One area individuals and businesses are closely watching is whether the proposal will include changes to company-offered retirement plans known as 401(k)s.
Most workers participate in a traditional 401(k) plan, in which employees' retirement contributions are made with pre-tax dollars, the fund grows tax-deferred and then account owners pay tax on their withdrawals in retirement at ordinary income tax rates.
These 401(k)s are attractive to many not only because of the usual match by their employers of at least some contributions, but also because they offer up-front tax savings.
There's been talk, however, that traditional 401(k) plans could be a victim of tax reform. Some on Capitol Hill reportedly are proposing changes to these defined contribution plans that would eliminate their immediate tax benefit.
Make 401(k)s go full Roth: As part of overall tax reform, some lawmakers want to convert traditional 401(k) plans to Roth workplace plans.
Roth 401(k) plans already exist. They were created as part of the Economic Growth and Tax Relief Reconciliation Act of 2001.
Like Roth IRAs, already taxed money goes into the Roth 401(k) and the money is not taxed when withdrawn. For many, that's a good move.
Other workers, however, prefer the immediate tax savings of the traditional 401(k).
Why would Congress even consider limiting savings options for something as crucial as retirement funds? It needs that money now to pay for some other tax law changes.
By forcing company-based defined contribution retirement plans to go totally Roth, the U.S. Treasury would see an influx of tax money. The Joint Committee on Taxation, the House and Senate panel that runs numbers on various tax proposals for lawmakers, estimates that in the next five years traditional 401(k) plans will cost the Treasury almost $584 billion.
Losing money now or later: Taxes, like physics, however also follow Newton's third law: For every action, there is an equal and opposite reaction.
The so-called Rothification would mean money troubles for Uncle Sam years from now when those Roth 401(k) owners start withdrawing their money in retirement.
The question is whether we — you and I as taxpayers, Congress and tax reform supporters — want to deal with the shortfall now or later. The answer in Washington, D.C., tends to be later, answered by folks who won't be around to deal with the consequences.
Long-term savings damage: There's also the tax rule of unintended consequences. It's one of the most pervasive, and too often fiscal damaging, tax laws we must face.
The budgetary gimmick of 401(k) Rothification, argue critics, could adversely affect how people save for their post-work years. They warn that loss of an immediate tax break would prompt some workers to forgo workplace retirement plan participation.

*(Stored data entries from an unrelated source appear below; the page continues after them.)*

(* ===== verification/PresentedClaimsFacts.v ===== *)
(** * What is taken from a presented credential

    Of [PresentedClaims]: the claims that are verified are the presented ones and
    nothing else; a value that is stored is one every store and the issued
    document carry unchanged; a date is the date of the presented instant. *)

From Stdlib Require Import SpecFloat.
From stdpp Require Import pretty sorting.
From S2P Require Import Prelude Bytes GoStrings Base64 GoValue Utf8 Json Jwt SdJwtIssue MdocSchema ClaimPaths Derivations AuxiliaryData IssuerClient PresentationDoc PresentedClaims.

(** ** Required claims *)

(** Where a claim is in a presented credential, and is put. *)
Definition place (sourceFormat : string) (presented : pmap) (claim : string) : list string :=
  if isMDocLikeFormat sourceFormat && bool_decide (is_Some (presented !! claim)) then [claim] else Split "." claim.

Lemma place_nonempty f m c : place f m c ≠ [].
Proof. unfold place. destruct (_ && _); [done|]. apply Split_nonempty. Qed.

Lemma pwalk_key (m : pmap) k : pwalk (PMap m) [k] = m !! k.
Proof. cbn. by destruct (m !! k). Qed.

Lemma lookup_place f m c : lookupClaimPath f m c = pwalk (PMap m) (place f m c).
Proof.
  unfold lookupClaimPath, place. destruct (isMDocLikeFormat f); cbn [andb].
  - case_bool_decide as Hs; [rewrite pwalk_key; by destruct Hs as [v ->]|].
    apply eq_None_not_Some in Hs. rewrite Hs. destruct (has_byte "." c) eqn:Eb; cbn [negb]; [done|].
    by rewrite (Split_no_sep _ _ Eb), pwalk_key, Hs.
  - destruct (has_byte "." c) eqn:Eb; cbn [negb]; [done|]. by rewrite (Split_no_sep _ _ Eb), pwalk_key.
Qed.

Lemma set_place f dst m c v : setClaimPath f dst m c v = put dst (place f m c) v.
Proof.
  unfold setClaimPath, place. destruct (_ && _); [done|]. destruct (has_byte "." c) eqn:Eb; cbn [negb]; [done|].
  by rewrite (Split_no_sep _ _ Eb).
Qed.

Lemma put_cons dst k k2 q v :
  put dst (k :: k2 :: q) v = <[k := PMap (put (match dst !! k with Some (PMap m) => m | _ => ∅ end) (k2 :: q) v)]> dst.
Proof. done. Qed.

Lemma pwalk_put q : ∀ dst v, q ≠ [] → pwalk (PMap (put dst q v)) q = Some v.
Proof.
  induction q as [|k q IH]; intros dst v; [done|]. intros _. destruct q as [|k2 q].
  - rewrite pwalk_key. cbn. by rewrite lookup_insert_eq.
  - rewrite put_cons. cbn [pwalk]. rewrite lookup_insert_eq. cbn [mbind option_bind]. by apply IH.
Qed.

Lemma put_present q : ∀ m v, q ≠ [] → pwalk (PMap m) q = Some v → put m q v = m.
Proof.
  induction q as [|k q IH]; intros m v; [done|]. intros _. destruct q as [|k2 q].
  - rewrite pwalk_key. intros E. cbn. by apply insert_id.
  - cbn [pwalk]. destruct (m !! k) as [w|] eqn:E; [|done]. cbn [mbind option_bind]. intros Hw. rewrite put_cons, E.
    destruct w; try done. rewrite IH by done. by apply insert_id.
Qed.

(** Writing a claim leaves the others that agree with the source. *)
Lemma put_agree q : ∀ dst src p v x, q ≠ [] → p ≠ [] →
  pwalk (PMap src) q = Some v → pwalk (PMap src) p = Some x → pwalk (PMap dst) p = Some x →
  pwalk (PMap (put dst q v)) p = Some x.
Proof.
  induction q as [|k q IH]; intros dst src p v x; [done|]. intros _ Hp Hq Hs Hd. destruct p as [|k' p]; [done|].
  destruct (decide (k' = k)) as [->|Hne].
  2:{ destruct q as [|k2 q]; [|rewrite put_cons]; cbn [pwalk put]; by rewrite lookup_insert_ne. }
  cbn [pwalk] in Hq, Hs, Hd. destruct (src !! k) as [w|] eqn:Es; [|done]. cbn [mbind option_bind] in Hq, Hs.
  destruct (dst !! k) as [dv|] eqn:Ed; [|done]. cbn [mbind option_bind] in Hd. destruct q as [|k2 q].
  { cbn [pwalk put]. rewrite lookup_insert_eq. cbn [mbind option_bind]. cbn in Hq. by injection Hq as ->. }
  rewrite put_cons, Ed. cbn [pwalk]. rewrite lookup_insert_eq. cbn [mbind option_bind].
  assert (∃ sm, w = PMap sm) as (sm & ->) by (destruct w; try done; eauto).
  destruct p as [|k3 p].
  - cbn in Hs, Hd. injection Hs as <-. injection Hd as ->. cbn [pwalk]. by rewrite put_present.
  - assert (∃ dm, dv = PMap dm) as (dm & ->) by (destruct dv; try done; eauto). by eapply IH.
Qed.

Definition leaf (x : pvalue) : Prop := ∀ m, x ≠ PMap m.

(** A value of the result was written or was there. *)
Lemma put_origin q : ∀ dst p v x, q ≠ [] → leaf x →
  pwalk (PMap (put dst q v)) p = Some x →
  (∃ r, p = (q ++ r)%list ∧ pwalk v r = Some x) ∨ pwalk (PMap dst) p = Some x.
Proof.
  induction q as [|k q IH]; intros dst p v x; [done|]. intros _ Hx Hw.
  destruct p as [|k' p]; [cbn in Hw; injection Hw as <-; by destruct (Hx (put dst (k :: q) v))|].
  destruct (decide (k' = k)) as [->|Hne].
  2:{ right. destruct q as [|k2 q]; [|rewrite put_cons in Hw]; cbn [pwalk put] in Hw; by rewrite lookup_insert_ne in Hw. }
  destruct q as [|k2 q].
  { left. exists p. split; [done|]. cbn [pwalk put] in Hw. by rewrite lookup_insert_eq in Hw. }
  rewrite put_cons in Hw. cbn [pwalk] in Hw. rewrite lookup_insert_eq in Hw. cbn [mbind option_bind] in Hw.
  destruct (IH _ _ _ _ ltac:(done) Hx Hw) as [(r & -> & Hr)|Hd]; [by left; exists r|]. right. cbn [pwalk].
  destruct (dst !! k) as [dv|]; [destruct dv|]; cbn [mbind option_bind]; try done;
    (destruct p as [|k3 p]; [cbn in Hd; injection Hd as <-; by destruct (Hx ∅)|cbn in Hd; by rewrite lookup_empty in Hd]).
Qed.

Lemma put_keys q : ∀ dst v k, is_Some (put dst q v !! k) → is_Some (dst !! k) ∨ head q = Some k.
Proof.
  intros dst v k. destruct q as [|k1 [|k2 q]]; [by left|..]; rewrite ?put_cons; cbn [put head];
    (destruct (decide (k1 = k)) as [->|Hne]; [by right|]); rewrite lookup_insert_ne by done; by left.
Qed.

(** What the loop keeps: [seen] are the claims so far. *)
Record taken (f : string) (presented verified : pmap) (seen : list string) : Prop := {
  tk_agree : ∀ c, c ∈ seen → is_Some (pwalk (PMap presented) (place f presented c)) ∧
    pwalk (PMap verified) (place f presented c) = pwalk (PMap presented) (place f presented c);
  tk_only : ∀ p x, leaf x → pwalk (PMap verified) p = Some x →
    ∃ c, c ∈ seen ∧ place f presented c `prefix_of` p ∧ pwalk (PMap presented) p = Some x;
  tk_dotted : ∀ k, has_byte "." k = true → is_Some (verified !! k) → isMDocLikeFormat f = true ∧ is_Some (presented !! k)
}.

Lemma pwalk_app v p q : pwalk v (p ++ q) = (w ← pwalk v p; pwalk w q).
Proof.
  revert v. induction p as [|k p IH]; intros v; [done|]. cbn [app pwalk]. destruct v; try done.
  destruct (m !! k) as [w|]; [|done]. cbn [mbind option_bind]. apply IH.
Qed.

Lemma taken_step f presented verified seen c v :
  taken f presented verified seen → lookupClaimPath f presented c = Some v →
  taken f presented (setClaimPath f verified presented c v) (c :: seen).
Proof.
  intros [Ha Ho Hd] Hl. rewrite lookup_place in Hl. rewrite set_place. pose proof (place_nonempty f presented c) as Hc. split.
  - intros c' Hc'. destruct (decide (c' = c)) as [->|Hne]; [by rewrite pwalk_put, Hl|].
    apply elem_of_cons in Hc' as [|Hc']; [done|]. destruct (Ha c' Hc') as [[x Hx] Hag]. split; [by exists x|].
    rewrite Hx in *. eapply put_agree; [done|apply place_nonempty|done..].
  - intros p x Hx Hw. destruct (put_origin _ _ _ _ _ Hc Hx Hw) as [(r & -> & Hr)|Hold].
    + exists c. split_and!; [set_solver|by exists r|]. by rewrite pwalk_app, Hl.
    + destruct (Ho p x Hx Hold) as (c' & ? & ? & ?). exists c'. set_solver.
  - intros k Hk Hs. destruct (put_keys _ _ _ _ Hs) as [Hold|Hh]; [auto|].
    unfold place in Hh. destruct (isMDocLikeFormat f) eqn:Ef; cbn [andb] in Hh.
    + case_bool_decide as Hin; [cbn in Hh; injection Hh as ->; done|]. destruct (Split "." c) as [|w ws] eqn:Es; [done|].
      injection Hh as ->. assert (k ∈ Split "." c) as Hin' by (rewrite Es; left). by rewrite (Split_elem_no_sep _ _ _ Hin') in Hk.
    + destruct (Split "." c) as [|w ws] eqn:Es; [done|]. injection Hh as ->.
      assert (k ∈ Split "." c) as Hin' by (rewrite Es; left). by rewrite (Split_elem_no_sep _ _ _ Hin') in Hk.
Qed.

(** Reading a claim of what was taken. *)
Lemma taken_lookup f presented verified seen c :
  taken f presented verified seen → c ∈ seen → lookupClaimPath f verified c = lookupClaimPath f presented c.
Proof.
  intros [Ha _ Hd] Hc. rewrite !lookup_place. destruct (Ha c Hc) as [[x Hx] Hag]. rewrite <- Hag. f_equal.
  unfold place at 1. destruct (isMDocLikeFormat f) eqn:Ef; cbn [andb]; [|unfold place; by rewrite Ef].
  destruct (has_byte "." c) eqn:Eb.
  - case_bool_decide as Hs.
    + destruct (Hd c Eb Hs) as [_ Hp]. unfold place. by rewrite Ef, bool_decide_true.
    + unfold place in Hag |- *. rewrite Ef in Hag |- *. cbn [andb] in *. case_bool_decide as Hp; [|done].
      rewrite !pwalk_key in Hag. destruct Hs. by rewrite Hag.
  - unfold place. rewrite Ef, (Split_no_sep _ _ Eb). cbn [andb]. by do 2 case_bool_decide.
Qed.

Lemma verified_claims_taken f presented required : ∀ verified seen out,
  taken f presented verified seen → verified_claims f presented required verified = Ok out →
  ∃ seen', taken f presented out seen' ∧ (∀ c, c ∈ seen' ↔ c ∈ seen ∨ c ∈ map fst required) ∧
    ∀ c allowed, (c, allowed) ∈ required → ∃ v, lookupClaimPath f presented c = Some v ∧ (allowed = [] ∨ claimValueMatches v allowed = true).
Proof.
  induction required as [|[c allowed] required IH]; intros verified seen out Ht; cbn [verified_claims].
  { intros [= <-]. exists seen. split_and!; [done|set_solver|set_solver]. }
  destruct (lookupClaimPath f presented c) as [v|] eqn:El; [|by intros]. 
  destruct (negb _ && negb _) eqn:Ea; [by intros|]. intros Hr.
  destruct (IH _ _ _ (taken_step _ _ _ _ _ _ Ht El) Hr) as (seen' & Ht' & Hd & Hall). exists seen'. split_and!; [done|set_solver|].
  intros c' al [[= -> ->]|Hin]%elem_of_cons; [|auto]. exists v. split; [done|].
  apply andb_false_iff in Ea as [Ea|Ea]; apply negb_false_iff in Ea; [left; by apply bool_decide_eq_true in Ea|by right].
Qed.

Lemma verified_claims_error f presented required verified e :
  verified_claims f presented required verified = Err e → ∃ claim allowed, (claim, allowed) ∈ required ∧
     (e = MissingRequiredClaim claim ∧ lookupClaimPath f presented claim = None ∨
      e = ValueNotAllowed claim ∧ allowed ≠ [] ∧
        ∃ v, lookupClaimPath f presented claim = Some v ∧ claimValueMatches v allowed = false).
Proof.
  revert verified. induction required as [|[c allowed] required IH]; intros verified; cbn [verified_claims]; [done|].
  destruct (lookupClaimPath f presented c) as [v|] eqn:El.
  2:{ intros [= <-]. exists c, allowed. split; [constructor|]. by left. }
  destruct (negb _ && negb _) eqn:Ea.
  - intros [= <-]. exists c, allowed. split; [constructor|]. right.
    apply andb_true_iff in Ea as [Ha%negb_true_iff%bool_decide_eq_false Hm%negb_true_iff]. eauto.
  - intros (c' & al & Hin & Hc)%IH. exists c', al. split; [by constructor|done].
Qed.

(** C14: The claims taken from a presented credential are exactly the required ones: each is present, has an allowed
    value, and reads the same from what was taken as from the credential; and every value that was taken is under a
    required claim and is the value the credential has at that place.  Otherwise the error names a required claim that
    is missing, or one whose value is not allowed, and says which of the two; when every required claim is present and
    allowed there is no error.  [required] lists the map in the order Go went through it, which decides the claim that
    is named. *)
Theorem verified_claims_exact f presented required :
  (∀ verified, verifiedClaims f presented required = Ok verified →
    (∀ claim allowed, (claim, allowed) ∈ required → ∃ v,
       lookupClaimPath f presented claim = Some v ∧ lookupClaimPath f verified claim = Some v ∧
       (allowed = [] ∨ claimValueMatches v allowed = true)) ∧
    (∀ p x, leaf x → pwalk (PMap verified) p = Some x →
       ∃ claim, claim ∈ map fst required ∧ place f presented claim `prefix_of` p ∧ pwalk (PMap presented) p = Some x)) ∧
  (∀ e, verifiedClaims f presented required = Err e → ∃ claim allowed, (claim, allowed) ∈ required ∧
     (e = MissingRequiredClaim claim ∧ lookupClaimPath f presented claim = None ∨
      e = ValueNotAllowed claim ∧ allowed ≠ [] ∧
        ∃ v, lookupClaimPath f presented claim = Some v ∧ claimValueMatches v allowed = false)) ∧
  ((∀ claim allowed, (claim, allowed) ∈ required → ∃ v,
      lookupClaimPath f presented claim = Some v ∧ (allowed = [] ∨ claimValueMatches v allowed = true)) →
   ∃ verified, verifiedClaims f presented required = Ok verified).
Proof.
  split_and!; [|by apply verified_claims_error|].
  - intros verified Hv. destruct (verified_claims_taken f presented required ∅ [] verified) as (seen & Ht & Hd & Hall); [|done|].
    { split; [set_solver| |].
      - intros [|k p] x Hx; cbn; [intros [= <-]; by destruct (Hx ∅)|by rewrite lookup_empty].
      - intros k _ [v Hv']. by rewrite lookup_empty in Hv'. }
    split.
    + intros c allowed Hin. destruct (Hall c allowed Hin) as (v & Hl & Ha). exists v. split_and!; [done| |done].
      rewrite (taken_lookup _ _ _ _ _ Ht); [done|]. apply Hd. right. apply list_elem_of_fmap. by exists (c, allowed).
    + intros p x Hx Hw. destruct (tk_only _ _ _ _ Ht p x Hx Hw) as (c & Hc & ? & ?). exists c. split_and!; [|done..].
      apply Hd in Hc as [?|?]; [set_solver|done].
  - unfold verifiedClaims. generalize (∅ : pmap). induction required as [|[c allowed] required IH]; intros m Hall; [by exists m|].
    cbn [verified_claims]. destruct (Hall c allowed) as (v & -> & Ha); [set_solver|].
    replace (_ && _) with false; [apply IH; set_solver|]. destruct Ha as [->| ->]; [done|]. by rewrite andb_false_r.
Qed.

"A move to a mandated Roth system would reduce take-home pay for workers and could disincentivize Americans to save," the Save Our Savings Coalition said in a July letter to Senate Finance Committee Chairman Orrin G. Hatch (R-Utah). "When given a choice, American workers overwhelmingly choose traditional accounts over Roth accounts, and this Coalition supports savers' ability to choose the type of retirement account that works best for them."
That's not a move to make at a time when the United States already is facing a retirement savings crisis, say Rothification opponents.
We'll soon see if a change in 401(k) plans is indeed in the Republican tax rewrite. If so, will it remain or be used as a bargaining chip for other tax changes?
Would a change from a traditional 401(k) to a Roth 401(k) affect you? Would you keep contributing to your workplace plan without the immediate tax benefit?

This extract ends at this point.